Para o coordenador do projeto, há grandes vantagens no controle biológico em relação ao uso de agrotóxicos, sendo a principal delas o aspecto ambiental. “A aplicação dos fungos não deixa resíduos, não provoca o crescimento de populações de pragas resistentes e preserva a fauna e a flora”, disse.
Uma série de análises em laboratório foi feita para avaliar se, por exemplo, os fungos não atingiriam outras populações de insetos não parasitas de plantas. Alves cita um trabalho com o inseto "benéfico" do gênero Trichogramma, que ajuda a combater pragas atacando os ovos de parasitas.
“Deixamos esses insetos expostos a ovos com e sem fungo. Não houve seleção dos ovos e os insetos que entraram em contato com os fungos não morreram”, contou. Isso pode ser explicado pelo fato de cada fungo atacar um inseto específico.
Baixo impacto
De acordo com Miguel Michereff Filho, do Laboratório de Fungos Entomopatogênicos da Empresa Brasileira de Pesquisa Agropecuária (Embrapa), os fungos cultivados em laboratório têm curta sobrevivência no meio ambiente, por isso não podem causar epidemias sucessivas em insetos não parasitas. “Os fungos passam a sofrer forte ação da radiação ultravioleta e competição com os microrganismos nativos. Diversos fatores ambientais impedem seu estabelecimento no ambiente”, resumiu Michereff.
O agrônomo da Embrapa explica que a contaminação dos predadores naturais das pragas pelos fungos também não se comprova em campo. Além disso, não há relatos de mortes em massa dos inimigos naturais da praga (predadores ou parasitóides), por conta da eliminação de seu alimento.
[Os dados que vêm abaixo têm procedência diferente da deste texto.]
(** * pyannote.database.util: a shallow embedding and its properties

    The file follows [src/pyannote/database/util.py].  Part I embeds the
    functions of the module, one Rocq module per group of functions; Part II
    states and proves their properties.

    Conventions.
    - A Python function that can raise returns a [result]; a function that
      mutates an argument in place returns the state of that argument after
      the call, also when the call raises.
    - A [dict] whose iteration order matters is an association list in
      insertion order ([PyDict]); a [dict] that is only looked up by key is a
      [gmap].
    - [float] is the IEEE 754 binary64 type of Rocq, which is Python's. *)

From Stdlib Require Import PrimFloat FloatOps SpecFloat Ascii String.
From stdpp Require Import gmap strings list sorting pretty.

#[local] Set Warnings "-register-all".
#[local] Open Scope string_scope.

(* ===================================================================== *)
(** * Part I: the embedding                                               *)
(* ===================================================================== *)

(** ** Python dicts in insertion order *)

Module PyDict.
Section dict.
Context {V : Type}.

(** [d.get(k)]: the value stored under [k], if any. *)
Fixpoint get (d : list (string * V)) (k : string) : option V :=
  match d with
  | [] => None
  | (k', v) :: rest => if decide (k' = k) then Some v else get rest k
  end.

(** [k in d] *)
Definition has (d : list (string * V)) (k : string) : bool :=
  match get d k with Some _ => true | None => false end.

(** [d[k] = v]: an existing key keeps its place, a new key goes last. *)
Fixpoint set (d : list (string * V)) (k : string) (v : V) : list (string * V) :=
  match d with
  | [] => [(k, v)]
  | (k', v') :: rest =>
      if decide (k' = k) then (k, v) :: rest else (k', v') :: set rest k v
  end.

(** [list(d.keys())] *)
Definition keys (d : list (string * V)) : list string := fst <$> d.
End dict.
End PyDict.

(** ** merge_dict_inplace *)

Module Merge.

(** The values of a nested configuration dictionary: scalars and nested
    dicts.  Of Python's scalars, [None], integers and strings are kept.

    A [value] is a tree: a dict holds its entries by value.  It stands for a
    Python dict in which no dict object is stored at two places, and which
    shares no dict object with [target].  Where one object is stored under
    two keys of [d], a nested merge under one of them shows under the other
    too; the statements below about nested items of [target] are about dicts
    without such sharing.  A target of scalars only assigns entries of [d]
    itself, and is not concerned. *)
Inductive scalar :=
| SNone
| SInt (n : Z)
| SStr (s : string).

Inductive value :=
| VScalar (s : scalar)
| VDict (items : list (string * value)).

Inductive exn :=
| RuntimeError (key : string) (old new : value)
    (* "Trying to overwrite key {k} ({d[k]}) with {v}" *)
| TypeError
| AttributeError
| KeyError (key : string).

Inductive result (A : Type) :=
| Ok (a : A)
| Raise (e : exn).
Arguments Ok {A} a.
Arguments Raise {A} e.

(** What a call leaves behind: the exception it raised, if any, and the
    state of the object [d] it was given to update. *)
Definition outcome : Type := option exn * value.

(** [k in d].  A dict tests its keys, a string tests for a substring,
    [None] and integers are not containers. *)
Definition contains (d : value) (k : string) : result bool :=
  match d with
  | VDict items => Ok (PyDict.has items k)
  | VScalar (SStr s) =>
      Ok (match String.index 0 k s with Some _ => true | None => false end)
  | VScalar _ => Raise TypeError
  end.

(** [d[k]] *)
Definition getitem (d : value) (k : string) : result value :=
  match d with
  | VDict items =>
      match PyDict.get items k with
      | Some v => Ok v
      | None => Raise (KeyError k)
      end
  | VScalar _ => Raise TypeError
  end.

(** [d[k] = v] *)
Definition setitem (d : value) (k : string) (v : value) : result value :=
  match d with
  | VDict items => Ok (VDict (PyDict.set items k v))
  | VScalar _ => Raise TypeError
  end.
(** * Persistence and result delivery of the scheduler

    A shallow embedding of [mcp_scheduler/mongo_persistence.py] (class
    [MongoDatabase]) and [mcp_scheduler/message_delivery.py] (class
    [MessageDelivery]), with the properties of the specification stated
    and proved over it.

    Python values are a small tagged universe, a MongoDB document is a
    finite map from field names to values, a collection is the list of its
    documents in natural (insertion) order.  Methods thread the state of the
    database and of the logger explicitly and may raise. *)

From Stdlib Require Import ZArith List Ascii String.
From Stdlib Require Import Sorting.Sorted Sorting.Permutation.
From stdpp Require Import base option list strings pretty gmap.

Local Open Scope Z_scope.

(** ** Python values, exceptions, results *)

(** The values that occur in the stored documents: [None], booleans,
    integers, strings, a string-to-string dictionary ([api_headers]), the
    [ObjectId] of the [_id] field and datetimes.  A datetime is an integral
    timestamp in the resolution of the store. *)
Inductive value : Type :=
  | VNone
  | VBool (b : bool)
  | VInt (n : Z)
  | VStr (s : string)
  | VObj (fields : list (string * string))
  | VOid (n : Z)
  | VDate (t : Z).

#[global] Instance value_eq_dec : EqDecision value.
Proof. solve_decision. Defined.

Abbreviation Doc := (gmap string value).

Inductive exn : Type :=
  | ConnectionFailure (msg : string)
  | ServerSelectionTimeoutError (msg : string)
  | KeyError (key : string)
  | ValueError (msg : string)
  | ValidationError (field : string)
  | TimeoutError
  | ClientError (msg : string).

#[global] Instance exn_eq_dec : EqDecision exn.
Proof. solve_decision. Defined.

(** [str(e)] as it is interpolated in the log messages. *)
Definition exn_str (e : exn) : string :=
  match e with
  | ConnectionFailure m => m
  | ServerSelectionTimeoutError m => m
  | KeyError k => "'" +:+ k +:+ "'"
  | ValueError m => m
  | ValidationError f => "validation error for " +:+ f
  | TimeoutError => ""
  | ClientError m => m
  end.

Inductive result (A : Type) : Type :=
  | Ok (a : A)
  | Raise (e : exn).
Arguments Ok {A} a.
Arguments Raise {A} e.

Definition rbind {A B} (r : result A) (k : A -> result B) : result B :=
  match r with
  | Ok a => k a
  | Raise e => Raise e
  end.

Declare Scope pyres_scope.
Delimit Scope pyres_scope with pyres.
Notation "'let?' x := r 'in' k" := (rbind r (fun x => k))
  (at level 10, x name, r at level 100, k at level 200) : pyres_scope.

Inductive level : Type := INFO | WARNING | ERROR.

Definition log_record : Type := level * string.

(** ** Methods: state passing with exceptions *)

(** A method run on a state [St] returns or raises, and leaves a state. *)
Definition Eff (St A : Type) : Type := St -> result A * St.

Section Eff.
Context {St : Type}.

Definition ret {A} (a : A) : Eff St A := fun s => (Ok a, s).

Definition raise {A} (e : exn) : Eff St A := fun s => (Raise e, s).

Definition bind {A B} (m : Eff St A) (k : A -> Eff St B) : Eff St B :=
  fun s =>
    match m s with
    | (Ok a, s') => k a s'
    | (Raise e, s') => (Raise e, s')
    end.

Definition lift {A} (r : result A) : Eff St A := fun s => (r, s).

(** [try: body except Exception as e: handler] *)
Definition try_except {A} (body : Eff St A) (handler : exn -> Eff St A)
  : Eff St A :=
  fun s =>
    match body s with
    | (Ok a, s') => (Ok a, s')
    | (Raise e, s') => handler e s'
    end.
End Eff.

Declare Scope eff_scope.
Delimit Scope eff_scope with eff.
Notation "'let!' x := m 'in' k" := (bind m (fun x => k))
  (at level 10, x name, m at level 100, k at level 200) : eff_scope.
Notation "m ;; k" := (bind m (fun _ => k))
  (at level 100, k at level 200, right associativity) : eff_scope.

(** ** Dictionary access *)

(** [doc[k]] *)
Definition getitem (d : Doc) (k : string) : result value :=
  match d !! k with
  | Some v => Ok v
  | None => Raise (KeyError k)
  end.

(** [doc.get(k, dflt)]; [doc.get(k)] is [dict_get d k VNone]. *)
Definition dict_get (d : Doc) (k : string) (dflt : value) : value :=
  default dflt (d !! k).

(** The list comprehension [[f(x) for x in l]]: the first [f x] that
    raises aborts the whole comprehension. *)
Fixpoint comprehension {A B} (f : A -> result B) (l : list A)
  : result (list B) :=
  match l with
  | [] => Ok []
  | x :: l' =>
      match f x with
      | Raise e => Raise e
      | Ok y =>
          match comprehension f l' with
          | Raise e => Raise e
          | Ok ys => Ok (y :: ys)
          end
      end
  end.

(** ** The entity model *)

(** Modelled from the spec: [task.py] (the enums [TaskType] and
    [TaskStatus] and the classes [Task] and [TaskExecution]) is not among
    the sources.  Section 3 of the specification gives the members of the
    enums and the fields of the records with their types; an enum is
    called with a stored string and raises [ValueError] for a string that
    is the value of none of its members, as every Python [Enum] does; the
    constructors reject a field value of another type than section 3
    states. *)
Inductive TaskType : Type := COMMAND | API | AI_PROMPT | REMINDER.

(** Modelled from the spec: the enum [TaskStatus] of [task.py], with the
    members of section 3. *)
Inductive TaskStatus : Type :=
  PENDING | RUNNING | COMPLETED | FAILED | CANCELLED.

#[global] Instance TaskType_eq_dec : EqDecision TaskType.
Proof. solve_decision. Defined.
#[global] Instance TaskStatus_eq_dec : EqDecision TaskStatus.
Proof. solve_decision. Defined.

(** Modelled from the spec: [member.value] for the members of [TaskType]
    of [task.py], the strings of section 3. *)
Definition TaskType_value (t : TaskType) : string :=
  match t with
  | COMMAND => "command"
  | API => "api"
  | AI_PROMPT => "ai-prompt"
  | REMINDER => "reminder"
  end.

(** Modelled from the spec: [member.value] for the members of
    [TaskStatus] of [task.py], the strings of section 3. *)
Definition TaskStatus_value (s : TaskStatus) : string :=
  match s with
  | PENDING => "pending"
  | RUNNING => "running"
  | COMPLETED => "completed"
  | FAILED => "failed"
  | CANCELLED => "cancelled"
  end.

Definition TaskType_members : list TaskType :=
  [COMMAND; API; AI_PROMPT; REMINDER].

Definition TaskStatus_members : list TaskStatus :=
  [PENDING; RUNNING; COMPLETED; FAILED; CANCELLED].

(** Modelled from the spec: the call [TaskType(v)] of the enum of
    [task.py]: the member whose value is [v], [ValueError] when there is
    none. *)
Definition TaskType_call (v : value) : result TaskType :=
  match v with
  | VStr s =>
      match List.find (fun m => String.eqb (TaskType_value m) s)
                      TaskType_members with
      | Some m => Ok m
      | None => Raise (ValueError ("'" +:+ s +:+ "' is not a valid TaskType"))
      end
  | _ => Raise (ValueError "not a valid TaskType")
  end.

(** Modelled from the spec: the call [TaskStatus(v)] of the enum of
    [task.py]. *)
Definition TaskStatus_call (v : value) : result TaskStatus :=
  match v with
  | VStr s =>
      match List.find (fun m => String.eqb (TaskStatus_value m) s)
                      TaskStatus_members with
      | Some m => Ok m
      | None =>
          Raise (ValueError ("'" +:+ s +:+ "' is not a valid TaskStatus"))
      end
  | _ => Raise (ValueError "not a valid TaskStatus")
  end.

(** Modelled from the spec: the class [Task] of [task.py], with the
    fields of section 3 in the order in which [_doc_to_task] passes them;
    the nullable fields are options. *)
Record Task : Type := {
  id : string;
  name : string;
  schedule : string;
  type : TaskType;
  command : option string;
  api_url : option string;
  api_method : option string;
  api_headers : option (list (string * string));
  api_body : option string;
  prompt : option string;
  description : option string;
  enabled : bool;
  do_only_once : bool;
  last_run : option Z;
  next_run : option Z;
  status : TaskStatus;
  created_at : Z;
  updated_at : Z;
  reminder_title : option string;
  reminder_message : option string;
  user : option string;
  conversation_id : option string
}.

(** Modelled from the spec: the class [TaskExecution] of [task.py], with
    the fields of section 3.  Its [id], [status] and [user] are named
    [exec_id], [exec_status] and [exec_user] here. *)
Record TaskExecution : Type := {
  exec_id : string;
  task_id : string;
  start_time : Z;
  end_time : option Z;
  exec_status : TaskStatus;
  output : option string;
  error : option string;
  exec_user : option string
}.

(** The Python value of a field of each type. *)
Definition of_opt_str (o : option string) : value :=
  match o with Some s => VStr s | None => VNone end.

Definition of_opt_date (o : option Z) : value :=
  match o with Some t => VDate t | None => VNone end.

Definition of_opt_obj (o : option (list (string * string))) : value :=
  match o with Some h => VObj h | None => VNone end.

(** What a constructor accepts for a field of each type. *)
Definition str_field (f : string) (v : value) : result string :=
  match v with VStr s => Ok s | _ => Raise (ValidationError f) end.

Definition opt_str_field (f : string) (v : value) : result (option string) :=
  match v with
  | VNone => Ok None
  | VStr s => Ok (Some s)
  | _ => Raise (ValidationError f)
  end.

Definition bool_field (f : string) (v : value) : result bool :=
  match v with VBool b => Ok b | _ => Raise (ValidationError f) end.

Definition date_field (f : string) (v : value) : result Z :=
  match v with VDate t => Ok t | _ => Raise (ValidationError f) end.

Definition opt_date_field (f : string) (v : value) : result (option Z) :=
  match v with
  | VNone => Ok None
  | VDate t => Ok (Some t)
  | _ => Raise (ValidationError f)
  end.

Definition opt_obj_field (f : string) (v : value)
  : result (option (list (string * string))) :=
  match v with
  | VNone => Ok None
  | VObj h => Ok (Some h)
  | _ => Raise (ValidationError f)
  end.

(** The keyword arguments of [Task(...)], already evaluated. *)
Record TaskArgs : Type := {
  a_id : value; a_name : value; a_schedule : value; a_type : TaskType;
  a_command : value; a_api_url : value; a_api_method : value;
  a_api_headers : value; a_api_body : value; a_prompt : value;
  a_description : value; a_enabled : value; a_do_only_once : value;
  a_last_run : value; a_next_run : value; a_status : TaskStatus;
  a_created_at : value; a_updated_at : value; a_reminder_title : value;
  a_reminder_message : value; a_user : value; a_conversation_id : value
}.

(** Modelled from the spec: the constructor [Task(...)] of [task.py];
    it accepts for each field a value of the type section 3 gives it. *)
Definition Task_init (a : TaskArgs) : result Task :=
  (let? v_id := str_field "id" (a_id a) in
   let? v_name := str_field "name" (a_name a) in
   let? v_schedule := str_field "schedule" (a_schedule a) in
   let? v_command := opt_str_field "command" (a_command a) in
   let? v_api_url := opt_str_field "api_url" (a_api_url a) in
   let? v_api_method := opt_str_field "api_method" (a_api_method a) in
   let? v_api_headers := opt_obj_field "api_headers" (a_api_headers a) in
   let? v_api_body := opt_str_field "api_body" (a_api_body a) in
   let? v_prompt := opt_str_field "prompt" (a_prompt a) in
   let? v_description := opt_str_field "description" (a_description a) in
   let? v_enabled := bool_field "enabled" (a_enabled a) in
   let? v_do_only_once := bool_field "do_only_once" (a_do_only_once a) in
   let? v_last_run := opt_date_field "last_run" (a_last_run a) in
   let? v_next_run := opt_date_field "next_run" (a_next_run a) in
   let? v_created_at := date_field "created_at" (a_created_at a) in
   let? v_updated_at := date_field "updated_at" (a_updated_at a) in
   let? v_reminder_title :=
     opt_str_field "reminder_title" (a_reminder_title a) in
   let? v_reminder_message :=
     opt_str_field "reminder_message" (a_reminder_message a) in
   let? v_user := opt_str_field "user" (a_user a) in
   let? v_conversation_id :=
     opt_str_field "conversation_id" (a_conversation_id a) in
   Ok {| id := v_id; name := v_name; schedule := v_schedule;
         type := a_type a; command := v_command; api_url := v_api_url;
         api_method := v_api_method; api_headers := v_api_headers;
         api_body := v_api_body; prompt := v_prompt;
         description := v_description; enabled := v_enabled;
         do_only_once := v_do_only_once; last_run := v_last_run;
         next_run := v_next_run; status := a_status a;
         created_at := v_created_at; updated_at := v_updated_at;
         reminder_title := v_reminder_title;
         reminder_message := v_reminder_message; user := v_user;
         conversation_id := v_conversation_id |})%pyres.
Segundo Alves, da Unioeste, a natureza já é alterada quando é feito uso agrícola de uma área – o aumento do número de pragas e de seus predadores são conseqüência dessa alteração. “Mas comparado com o inseticida químico, o impacto é bem menor quando se utiliza o produto biológico”, disse.
Sobre a presença de resíduos, o biólogo explica que é grande o problema da contaminação de corpos d’água por agrotóxicos, o que não ocorre com o uso de fungos, cujo tempo de vida é bem menor. Não há ainda problemas à saúde do produtor e dos consumidores.
Entre os fatores negativos do controle biológico, Alves destaca o custo mais elevado e a necessidade de maior cuidado com a aplicação, dependendo da hora do dia, do tamanho da área e da quantidade de insetos. “A proposta é fazer um treinamento com produtores e acompanhar a aplicação dos fungos”, explicou.
A especificidade dos fungos também obriga o produtor a aplicar para cada problema uma determinada alternativa. “No caso da cana-de-açúcar, as cigarrinhas são controladas pelo M. anisopliae, mas a broca não. Na cultura do café, o fungo B. bassiana combate a broca, mas não é eficiente contra a cigarra ou a cochonilha”, disse.
O próximo passo da equipe da Unioeste é ampliar as pesquisas para a produção da bactéria Bacillus thuringiensies, cujas variedades podem atacar o pernilongo urbano, muito comum em lagoas em decantação, e algumas espécies de lagartas. No campus da universidade em Marechal Cândido Rondon, insetos parasitóides como o Trichogramma pretiosum e o Trissolcus basalis já são usados no controle de lagartas e percevejos.